_Your assignment_
Scan the records and identify every line in which the string "Lemma" occurs, then return those lines.

[Stored data entries]

Lemma unique_snapshots_at_most_one p d db :
  unique_snapshots db → (length (snapshots_of p d db) ≤ 1)%nat.
Proof.
  unfold unique_snapshots, snapshots_of.
  induction (daily_inventory_snapshots db) as [|r l IH]; simpl; [lia|].
  intros H. apply NoDup_cons in H as [Hn Hl].
  destruct (snapshot_matches p d r) eqn:Hm; [|auto].
  simpl. apply snapshot_matches_key in Hm.
  destruct (List.filter (snapshot_matches p d) l) as [|r' l'] eqn:Hf; [simpl; lia|].
  exfalso. apply Hn.
  assert (Hin : In r' (List.filter (snapshot_matches p d) l))
    by (rewrite Hf; left; reflexivity).
  apply filter_In in Hin as [Hin Hr'].
  apply snapshot_matches_key in Hr'.
  apply list_elem_of_In, in_map_iff. exists r'. split; [congruence | exact Hin].
Qed.

(** The UNIQUE constraint holds whichever branch runs, hence also for a
    caller acting on a flag that is no longer true. *)
Lemma update_daily_snapshot_branches_unique flag d p t m db db' :
  unique_snapshots db →
  update_daily_snapshot_branches flag d p t m db = Ok db' →
  unique_snapshots db'.
Proof.
  unfold unique_snapshots, update_daily_snapshot_branches. intros Hu H.
  destruct flag, (products db !! p) as [pr|] eqn:Hp.
  - injection H as <-. simpl.
    change (NoDup (map snapshot_key (map (touch p d t m (quantity pr))
                                       (daily_inventory_snapshots db)))).
    now rewrite map_touch_keys.
  - destruct (existsb _ _); [discriminate|]. now injection H as <-.
  - unfold insert_daily_inventory_snapshot in H. simpl in H.
    destruct (existsb _ (daily_inventory_snapshots db)) eqn:He; [discriminate|].
    rewrite Hp in H. injection H as <-. simpl.
    pose proof (upsert_rows_keys_NoDup d p t m pr _ Hu) as Hn.
    unfold upsert_rows in Hn. now rewrite He in Hn.
  - now injection H as <-.
Qed.

Lemma commit_unique s st db :
  unique_snapshots db → unique_snapshots (commit s st db).
Proof.
  intros Hu. unfold unique_snapshots in *.
  destruct (commit_cases s st db)
    as [-> | [(id & row & _ & _ & _ & _ & ->)
           | [(id & OLD & NEW & _ & _ & _ & [(_ & _ & ->) | (_ & _ & ->)])
             | (id & _ & _ & _ & ->)]]]; auto.
  - now apply upsert_rows_keys_NoDup.
  - now apply NoDup_map_filter.
Qed.

Lemma reachable_unique d db : reachable d db → unique_snapshots db.
Proof.
  induction 1 as [d | d d' db _ IH _ | d u st db _ IH].
  - apply NoDup_nil_2.
  - exact IH.
  - now apply commit_unique.
Qed.

Lemma caller_step_unique d c db :
  unique_snapshots db → unique_snapshots (fst (caller_step d c db)).
Proof.
  intros Hu. unfold caller_step.
  destruct (c_snapshot_exists c) as [flag|]; [|exact Hu].
  destruct (update_daily_snapshot_branches _ _ _ _ _ db) as [db'|] eqn:E;
    [|exact Hu].
  simpl. eapply update_daily_snapshot_branches_unique; eassumption.
Qed.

_Answer to this task_
Lemma unique_snapshots_at_most_one p d db :
Lemma update_daily_snapshot_branches_unique flag d p t m db db' :
Lemma commit_unique s st db :
Lemma reachable_unique d db : reachable d db → unique_snapshots db.
Lemma caller_step_unique d c db :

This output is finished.